When you reach the line with "set (block := take" in the listing below, transcribe it and each line after it up to and including the line with "change (S n", exactly and with nothing else.

[PROVIDED INFORMATION]
Content starts
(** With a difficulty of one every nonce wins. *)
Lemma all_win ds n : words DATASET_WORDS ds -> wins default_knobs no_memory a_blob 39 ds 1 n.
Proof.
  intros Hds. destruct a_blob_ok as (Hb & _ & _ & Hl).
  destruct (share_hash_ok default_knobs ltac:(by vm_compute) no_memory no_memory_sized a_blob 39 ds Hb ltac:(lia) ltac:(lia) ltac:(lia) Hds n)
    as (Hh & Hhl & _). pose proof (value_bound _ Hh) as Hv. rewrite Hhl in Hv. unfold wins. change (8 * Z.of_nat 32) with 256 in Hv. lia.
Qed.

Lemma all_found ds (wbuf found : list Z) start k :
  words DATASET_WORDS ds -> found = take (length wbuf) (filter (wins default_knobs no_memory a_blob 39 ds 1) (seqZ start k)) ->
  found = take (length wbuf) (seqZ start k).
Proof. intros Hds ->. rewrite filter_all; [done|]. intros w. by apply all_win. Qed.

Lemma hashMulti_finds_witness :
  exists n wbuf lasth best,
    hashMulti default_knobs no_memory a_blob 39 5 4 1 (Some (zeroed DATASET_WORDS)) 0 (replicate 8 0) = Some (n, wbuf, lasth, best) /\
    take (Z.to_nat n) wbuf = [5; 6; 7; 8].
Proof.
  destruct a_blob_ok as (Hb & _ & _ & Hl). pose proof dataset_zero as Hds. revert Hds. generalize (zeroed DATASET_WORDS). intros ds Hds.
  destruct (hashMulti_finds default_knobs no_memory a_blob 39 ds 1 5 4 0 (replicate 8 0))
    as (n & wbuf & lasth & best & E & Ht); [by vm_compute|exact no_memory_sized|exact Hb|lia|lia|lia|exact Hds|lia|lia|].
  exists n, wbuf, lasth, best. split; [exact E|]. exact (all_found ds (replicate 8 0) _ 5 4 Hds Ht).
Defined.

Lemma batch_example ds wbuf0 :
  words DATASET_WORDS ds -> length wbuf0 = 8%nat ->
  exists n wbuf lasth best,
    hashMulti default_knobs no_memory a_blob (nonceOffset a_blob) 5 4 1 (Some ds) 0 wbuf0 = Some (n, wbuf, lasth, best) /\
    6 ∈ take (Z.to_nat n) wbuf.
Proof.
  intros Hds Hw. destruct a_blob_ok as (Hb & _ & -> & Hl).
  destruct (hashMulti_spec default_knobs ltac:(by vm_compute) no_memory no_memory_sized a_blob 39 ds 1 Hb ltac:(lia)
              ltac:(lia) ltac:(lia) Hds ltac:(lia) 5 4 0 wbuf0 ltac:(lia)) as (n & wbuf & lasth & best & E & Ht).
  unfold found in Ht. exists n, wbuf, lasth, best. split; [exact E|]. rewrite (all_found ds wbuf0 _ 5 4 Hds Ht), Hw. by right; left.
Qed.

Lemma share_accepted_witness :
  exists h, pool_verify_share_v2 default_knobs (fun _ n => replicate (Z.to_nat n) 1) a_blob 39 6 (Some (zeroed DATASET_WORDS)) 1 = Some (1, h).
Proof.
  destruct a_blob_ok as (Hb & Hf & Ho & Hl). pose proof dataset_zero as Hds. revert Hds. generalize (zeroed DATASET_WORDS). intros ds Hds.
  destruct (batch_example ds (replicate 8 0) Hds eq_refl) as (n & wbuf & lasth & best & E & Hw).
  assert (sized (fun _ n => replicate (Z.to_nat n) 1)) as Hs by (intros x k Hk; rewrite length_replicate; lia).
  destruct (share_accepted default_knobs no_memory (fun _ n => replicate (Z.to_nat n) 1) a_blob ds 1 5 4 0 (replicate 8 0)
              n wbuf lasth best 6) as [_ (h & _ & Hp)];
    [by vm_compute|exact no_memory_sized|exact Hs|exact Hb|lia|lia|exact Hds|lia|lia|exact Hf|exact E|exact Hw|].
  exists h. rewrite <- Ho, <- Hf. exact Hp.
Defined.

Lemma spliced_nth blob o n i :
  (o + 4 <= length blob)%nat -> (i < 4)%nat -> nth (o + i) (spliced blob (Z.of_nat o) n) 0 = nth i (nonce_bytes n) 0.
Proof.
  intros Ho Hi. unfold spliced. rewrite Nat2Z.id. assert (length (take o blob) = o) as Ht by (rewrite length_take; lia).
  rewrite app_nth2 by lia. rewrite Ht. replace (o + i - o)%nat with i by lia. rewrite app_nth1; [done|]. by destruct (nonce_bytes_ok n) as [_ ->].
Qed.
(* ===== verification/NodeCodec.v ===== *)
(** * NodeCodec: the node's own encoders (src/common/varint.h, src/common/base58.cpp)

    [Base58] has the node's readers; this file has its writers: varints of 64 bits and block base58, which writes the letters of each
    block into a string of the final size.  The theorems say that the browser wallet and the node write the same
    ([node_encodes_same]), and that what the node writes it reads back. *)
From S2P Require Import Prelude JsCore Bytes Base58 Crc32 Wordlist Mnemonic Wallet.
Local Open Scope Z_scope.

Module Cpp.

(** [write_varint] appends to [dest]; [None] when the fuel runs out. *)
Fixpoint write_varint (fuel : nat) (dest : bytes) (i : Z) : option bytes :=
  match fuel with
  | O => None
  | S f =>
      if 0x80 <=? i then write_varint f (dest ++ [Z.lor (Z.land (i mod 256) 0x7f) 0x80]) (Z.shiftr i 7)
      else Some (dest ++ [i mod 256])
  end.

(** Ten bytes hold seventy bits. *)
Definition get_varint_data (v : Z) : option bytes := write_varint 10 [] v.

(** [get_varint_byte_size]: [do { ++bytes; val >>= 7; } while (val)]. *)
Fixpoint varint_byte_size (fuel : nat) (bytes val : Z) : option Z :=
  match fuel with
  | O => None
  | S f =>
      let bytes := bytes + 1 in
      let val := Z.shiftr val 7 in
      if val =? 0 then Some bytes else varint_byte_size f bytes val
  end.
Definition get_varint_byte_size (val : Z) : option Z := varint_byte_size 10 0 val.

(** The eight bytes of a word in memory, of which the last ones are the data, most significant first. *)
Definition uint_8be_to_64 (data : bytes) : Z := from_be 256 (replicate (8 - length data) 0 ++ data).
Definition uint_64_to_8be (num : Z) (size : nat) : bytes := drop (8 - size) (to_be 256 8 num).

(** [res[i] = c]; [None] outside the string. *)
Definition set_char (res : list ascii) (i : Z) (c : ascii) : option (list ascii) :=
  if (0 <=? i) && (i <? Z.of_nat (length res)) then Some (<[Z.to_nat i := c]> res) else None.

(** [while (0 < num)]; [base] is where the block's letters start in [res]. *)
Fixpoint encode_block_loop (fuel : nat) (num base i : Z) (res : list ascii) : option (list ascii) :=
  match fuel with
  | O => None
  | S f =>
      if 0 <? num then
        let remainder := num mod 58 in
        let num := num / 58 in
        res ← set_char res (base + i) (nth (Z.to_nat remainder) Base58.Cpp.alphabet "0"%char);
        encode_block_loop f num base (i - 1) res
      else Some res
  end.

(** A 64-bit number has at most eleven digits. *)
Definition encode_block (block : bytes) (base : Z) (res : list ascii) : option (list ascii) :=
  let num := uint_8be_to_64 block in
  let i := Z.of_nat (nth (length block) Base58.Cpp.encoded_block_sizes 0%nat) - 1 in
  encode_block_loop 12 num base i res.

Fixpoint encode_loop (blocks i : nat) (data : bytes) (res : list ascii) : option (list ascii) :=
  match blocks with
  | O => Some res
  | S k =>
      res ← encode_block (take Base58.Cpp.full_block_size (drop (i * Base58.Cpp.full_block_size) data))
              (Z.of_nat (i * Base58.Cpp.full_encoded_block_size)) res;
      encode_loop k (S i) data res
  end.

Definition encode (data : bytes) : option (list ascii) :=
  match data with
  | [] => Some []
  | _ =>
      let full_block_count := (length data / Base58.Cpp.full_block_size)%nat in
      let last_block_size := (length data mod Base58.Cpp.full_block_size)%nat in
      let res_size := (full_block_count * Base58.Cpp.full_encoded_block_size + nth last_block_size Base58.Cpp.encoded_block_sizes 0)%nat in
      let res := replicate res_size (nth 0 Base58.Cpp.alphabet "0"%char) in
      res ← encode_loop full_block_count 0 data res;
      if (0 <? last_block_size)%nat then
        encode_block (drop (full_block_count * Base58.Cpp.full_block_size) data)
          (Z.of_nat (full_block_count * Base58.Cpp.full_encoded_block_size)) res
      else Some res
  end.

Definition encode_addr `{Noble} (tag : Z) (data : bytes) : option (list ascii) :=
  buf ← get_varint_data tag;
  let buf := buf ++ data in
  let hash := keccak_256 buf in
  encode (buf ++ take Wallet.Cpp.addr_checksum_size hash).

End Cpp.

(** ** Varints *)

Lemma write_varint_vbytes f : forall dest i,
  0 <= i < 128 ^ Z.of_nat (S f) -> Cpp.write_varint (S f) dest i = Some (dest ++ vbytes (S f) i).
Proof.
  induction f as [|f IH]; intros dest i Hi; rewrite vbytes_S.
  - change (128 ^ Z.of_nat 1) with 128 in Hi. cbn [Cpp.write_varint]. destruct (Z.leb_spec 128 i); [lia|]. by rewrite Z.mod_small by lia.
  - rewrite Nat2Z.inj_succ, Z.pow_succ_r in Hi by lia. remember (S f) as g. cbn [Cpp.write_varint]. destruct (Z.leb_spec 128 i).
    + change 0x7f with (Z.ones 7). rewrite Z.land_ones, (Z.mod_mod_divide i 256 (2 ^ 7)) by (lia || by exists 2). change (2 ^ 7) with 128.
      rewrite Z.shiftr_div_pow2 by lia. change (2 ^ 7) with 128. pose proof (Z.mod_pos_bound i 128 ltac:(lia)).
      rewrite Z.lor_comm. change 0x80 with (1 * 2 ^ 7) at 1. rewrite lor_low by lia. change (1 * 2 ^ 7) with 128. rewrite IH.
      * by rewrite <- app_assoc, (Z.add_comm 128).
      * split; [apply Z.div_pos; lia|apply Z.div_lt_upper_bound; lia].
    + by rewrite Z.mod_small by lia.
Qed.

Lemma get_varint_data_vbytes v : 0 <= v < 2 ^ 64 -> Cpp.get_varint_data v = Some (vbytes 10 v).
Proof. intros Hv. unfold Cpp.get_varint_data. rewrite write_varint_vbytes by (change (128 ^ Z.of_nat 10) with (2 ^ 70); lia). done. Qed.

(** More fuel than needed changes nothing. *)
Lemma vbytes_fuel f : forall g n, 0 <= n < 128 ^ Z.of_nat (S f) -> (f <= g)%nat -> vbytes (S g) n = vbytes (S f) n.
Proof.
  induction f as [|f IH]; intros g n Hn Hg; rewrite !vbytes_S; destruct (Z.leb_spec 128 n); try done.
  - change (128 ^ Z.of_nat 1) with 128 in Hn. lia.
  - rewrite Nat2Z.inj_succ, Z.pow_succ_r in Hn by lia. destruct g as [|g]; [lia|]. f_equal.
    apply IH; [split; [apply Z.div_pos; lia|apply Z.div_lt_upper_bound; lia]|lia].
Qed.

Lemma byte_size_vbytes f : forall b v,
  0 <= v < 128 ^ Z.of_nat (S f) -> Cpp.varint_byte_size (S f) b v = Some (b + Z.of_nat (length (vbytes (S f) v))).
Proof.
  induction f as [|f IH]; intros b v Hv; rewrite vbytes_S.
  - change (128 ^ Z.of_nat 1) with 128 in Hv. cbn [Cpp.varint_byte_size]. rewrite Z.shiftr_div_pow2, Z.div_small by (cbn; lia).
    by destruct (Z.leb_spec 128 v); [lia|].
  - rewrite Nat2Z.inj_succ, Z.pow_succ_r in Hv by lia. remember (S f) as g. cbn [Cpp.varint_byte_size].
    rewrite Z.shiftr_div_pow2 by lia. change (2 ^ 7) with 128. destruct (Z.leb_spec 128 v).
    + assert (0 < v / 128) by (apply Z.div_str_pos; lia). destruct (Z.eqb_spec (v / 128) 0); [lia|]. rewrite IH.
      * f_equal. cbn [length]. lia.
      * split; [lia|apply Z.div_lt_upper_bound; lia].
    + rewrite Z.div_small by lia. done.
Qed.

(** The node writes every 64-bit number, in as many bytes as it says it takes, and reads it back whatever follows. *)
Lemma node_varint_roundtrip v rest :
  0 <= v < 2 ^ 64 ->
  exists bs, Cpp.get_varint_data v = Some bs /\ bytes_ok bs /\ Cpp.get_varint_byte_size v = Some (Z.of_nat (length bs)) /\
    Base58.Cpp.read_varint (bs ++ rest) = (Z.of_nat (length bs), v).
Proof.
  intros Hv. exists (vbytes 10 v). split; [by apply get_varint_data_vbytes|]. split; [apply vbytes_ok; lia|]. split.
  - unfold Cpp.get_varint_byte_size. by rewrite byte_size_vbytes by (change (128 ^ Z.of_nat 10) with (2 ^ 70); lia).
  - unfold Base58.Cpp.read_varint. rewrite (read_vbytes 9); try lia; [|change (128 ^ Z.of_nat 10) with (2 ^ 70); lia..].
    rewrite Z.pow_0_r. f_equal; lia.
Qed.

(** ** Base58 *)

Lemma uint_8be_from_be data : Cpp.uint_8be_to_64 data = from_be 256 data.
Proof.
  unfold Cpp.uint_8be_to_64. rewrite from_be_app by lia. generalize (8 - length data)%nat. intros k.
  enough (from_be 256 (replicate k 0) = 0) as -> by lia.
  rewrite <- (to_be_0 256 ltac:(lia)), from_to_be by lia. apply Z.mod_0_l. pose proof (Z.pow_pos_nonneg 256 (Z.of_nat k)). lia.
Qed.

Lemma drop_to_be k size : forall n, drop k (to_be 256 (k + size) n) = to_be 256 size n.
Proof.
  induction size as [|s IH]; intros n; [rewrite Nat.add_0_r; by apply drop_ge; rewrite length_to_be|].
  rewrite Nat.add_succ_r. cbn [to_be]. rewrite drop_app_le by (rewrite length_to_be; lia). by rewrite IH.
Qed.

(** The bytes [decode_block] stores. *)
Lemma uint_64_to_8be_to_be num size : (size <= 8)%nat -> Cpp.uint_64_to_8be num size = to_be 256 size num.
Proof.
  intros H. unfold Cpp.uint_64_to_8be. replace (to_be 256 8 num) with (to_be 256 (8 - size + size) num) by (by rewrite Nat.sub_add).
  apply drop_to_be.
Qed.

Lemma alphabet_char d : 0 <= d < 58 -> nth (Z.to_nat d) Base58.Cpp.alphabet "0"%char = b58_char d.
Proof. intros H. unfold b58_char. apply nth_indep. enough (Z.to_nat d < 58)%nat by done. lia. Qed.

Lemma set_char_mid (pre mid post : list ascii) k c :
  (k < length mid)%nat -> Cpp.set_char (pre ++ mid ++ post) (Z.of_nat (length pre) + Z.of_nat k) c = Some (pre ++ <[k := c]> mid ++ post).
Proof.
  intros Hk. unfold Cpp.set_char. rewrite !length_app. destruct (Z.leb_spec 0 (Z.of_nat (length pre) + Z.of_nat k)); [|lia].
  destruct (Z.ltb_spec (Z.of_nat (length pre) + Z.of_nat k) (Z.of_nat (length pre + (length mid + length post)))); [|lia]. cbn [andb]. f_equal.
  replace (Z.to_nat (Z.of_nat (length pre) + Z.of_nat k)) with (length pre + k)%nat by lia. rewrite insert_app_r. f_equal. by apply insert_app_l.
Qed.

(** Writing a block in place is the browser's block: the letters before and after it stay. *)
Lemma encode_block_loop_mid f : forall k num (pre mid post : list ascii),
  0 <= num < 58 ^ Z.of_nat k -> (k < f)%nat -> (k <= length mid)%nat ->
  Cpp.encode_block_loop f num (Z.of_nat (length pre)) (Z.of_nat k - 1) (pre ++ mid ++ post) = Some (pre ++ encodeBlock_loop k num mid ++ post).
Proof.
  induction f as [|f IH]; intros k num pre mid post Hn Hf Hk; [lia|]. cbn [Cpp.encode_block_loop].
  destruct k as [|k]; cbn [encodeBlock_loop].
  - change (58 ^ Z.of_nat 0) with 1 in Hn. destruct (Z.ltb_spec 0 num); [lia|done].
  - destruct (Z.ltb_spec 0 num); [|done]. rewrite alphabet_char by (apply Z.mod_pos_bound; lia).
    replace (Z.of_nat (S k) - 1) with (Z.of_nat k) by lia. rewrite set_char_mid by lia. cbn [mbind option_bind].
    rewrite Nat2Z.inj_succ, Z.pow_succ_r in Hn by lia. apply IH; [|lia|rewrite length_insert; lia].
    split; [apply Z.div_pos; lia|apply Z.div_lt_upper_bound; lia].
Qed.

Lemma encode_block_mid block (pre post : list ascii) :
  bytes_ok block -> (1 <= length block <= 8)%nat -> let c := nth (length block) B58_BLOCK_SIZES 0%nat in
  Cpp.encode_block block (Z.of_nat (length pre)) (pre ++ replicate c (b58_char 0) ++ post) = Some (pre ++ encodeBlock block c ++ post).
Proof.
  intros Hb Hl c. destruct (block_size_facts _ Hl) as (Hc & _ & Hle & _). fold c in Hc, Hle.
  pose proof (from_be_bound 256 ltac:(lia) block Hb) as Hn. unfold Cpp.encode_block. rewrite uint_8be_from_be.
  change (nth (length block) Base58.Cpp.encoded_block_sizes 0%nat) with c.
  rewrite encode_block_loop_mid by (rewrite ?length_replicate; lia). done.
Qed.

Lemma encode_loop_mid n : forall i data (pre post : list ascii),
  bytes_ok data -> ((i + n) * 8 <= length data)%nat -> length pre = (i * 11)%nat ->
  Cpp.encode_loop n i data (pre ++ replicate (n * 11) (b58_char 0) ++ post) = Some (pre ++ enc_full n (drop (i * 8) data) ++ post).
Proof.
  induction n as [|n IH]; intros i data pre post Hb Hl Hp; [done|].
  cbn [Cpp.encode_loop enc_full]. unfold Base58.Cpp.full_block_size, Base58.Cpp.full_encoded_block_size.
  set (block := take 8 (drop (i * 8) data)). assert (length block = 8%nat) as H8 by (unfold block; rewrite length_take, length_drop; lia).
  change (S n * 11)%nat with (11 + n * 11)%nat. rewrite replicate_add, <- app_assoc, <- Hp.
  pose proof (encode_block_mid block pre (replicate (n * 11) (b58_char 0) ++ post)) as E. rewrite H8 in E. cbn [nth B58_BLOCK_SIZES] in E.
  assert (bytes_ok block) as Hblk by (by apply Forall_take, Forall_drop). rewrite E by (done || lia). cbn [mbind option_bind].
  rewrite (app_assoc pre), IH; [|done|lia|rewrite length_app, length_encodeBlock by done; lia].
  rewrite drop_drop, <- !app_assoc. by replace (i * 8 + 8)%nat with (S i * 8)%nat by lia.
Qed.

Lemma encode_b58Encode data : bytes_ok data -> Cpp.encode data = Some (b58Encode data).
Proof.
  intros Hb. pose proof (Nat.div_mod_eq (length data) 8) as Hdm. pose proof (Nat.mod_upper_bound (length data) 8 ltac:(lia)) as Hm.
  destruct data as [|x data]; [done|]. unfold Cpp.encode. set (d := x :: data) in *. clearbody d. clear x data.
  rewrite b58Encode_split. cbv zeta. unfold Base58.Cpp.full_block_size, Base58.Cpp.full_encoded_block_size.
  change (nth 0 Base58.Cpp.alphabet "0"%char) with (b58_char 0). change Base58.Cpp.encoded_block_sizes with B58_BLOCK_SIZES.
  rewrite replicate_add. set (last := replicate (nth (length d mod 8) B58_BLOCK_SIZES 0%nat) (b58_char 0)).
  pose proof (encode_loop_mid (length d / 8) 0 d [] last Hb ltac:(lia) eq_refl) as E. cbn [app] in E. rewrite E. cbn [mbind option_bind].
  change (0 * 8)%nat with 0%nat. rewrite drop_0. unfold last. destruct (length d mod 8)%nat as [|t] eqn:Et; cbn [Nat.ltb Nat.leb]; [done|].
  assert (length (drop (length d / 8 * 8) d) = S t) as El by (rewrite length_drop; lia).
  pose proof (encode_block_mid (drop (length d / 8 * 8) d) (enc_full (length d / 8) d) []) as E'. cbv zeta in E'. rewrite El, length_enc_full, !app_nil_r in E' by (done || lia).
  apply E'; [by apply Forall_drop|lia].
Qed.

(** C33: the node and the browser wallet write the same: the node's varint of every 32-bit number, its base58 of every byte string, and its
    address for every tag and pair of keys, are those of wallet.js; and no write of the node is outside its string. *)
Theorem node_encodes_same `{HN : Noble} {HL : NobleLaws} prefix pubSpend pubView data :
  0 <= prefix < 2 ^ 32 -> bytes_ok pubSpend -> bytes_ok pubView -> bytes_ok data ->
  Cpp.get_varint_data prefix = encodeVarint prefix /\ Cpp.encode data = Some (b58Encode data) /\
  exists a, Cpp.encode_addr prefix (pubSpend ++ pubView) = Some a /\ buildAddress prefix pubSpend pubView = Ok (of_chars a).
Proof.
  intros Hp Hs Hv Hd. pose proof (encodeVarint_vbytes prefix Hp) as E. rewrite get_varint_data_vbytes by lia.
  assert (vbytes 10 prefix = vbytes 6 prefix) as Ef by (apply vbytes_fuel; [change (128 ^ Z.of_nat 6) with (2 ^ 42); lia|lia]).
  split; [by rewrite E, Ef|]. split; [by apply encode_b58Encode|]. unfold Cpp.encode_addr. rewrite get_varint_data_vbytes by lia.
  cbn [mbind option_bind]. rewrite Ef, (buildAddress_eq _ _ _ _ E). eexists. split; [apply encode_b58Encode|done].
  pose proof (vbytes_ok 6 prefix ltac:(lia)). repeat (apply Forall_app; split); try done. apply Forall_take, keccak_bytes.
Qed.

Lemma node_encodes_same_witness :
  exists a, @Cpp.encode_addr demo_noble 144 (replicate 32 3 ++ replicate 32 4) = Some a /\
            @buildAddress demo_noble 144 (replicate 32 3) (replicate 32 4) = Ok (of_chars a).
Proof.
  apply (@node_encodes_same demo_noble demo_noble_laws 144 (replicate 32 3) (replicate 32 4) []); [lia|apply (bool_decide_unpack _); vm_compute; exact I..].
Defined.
Content ends
[WRITTEN ANSWER]
  set (block := take 8 (drop (i * 8) data)). assert (length block = 8%nat) as H8 by (unfold block; rewrite length_take, length_drop; lia).
  change (S n * 11)%nat with (11 + n * 11)%nat. rewrite replicate_add, <- app_assoc, <- Hp.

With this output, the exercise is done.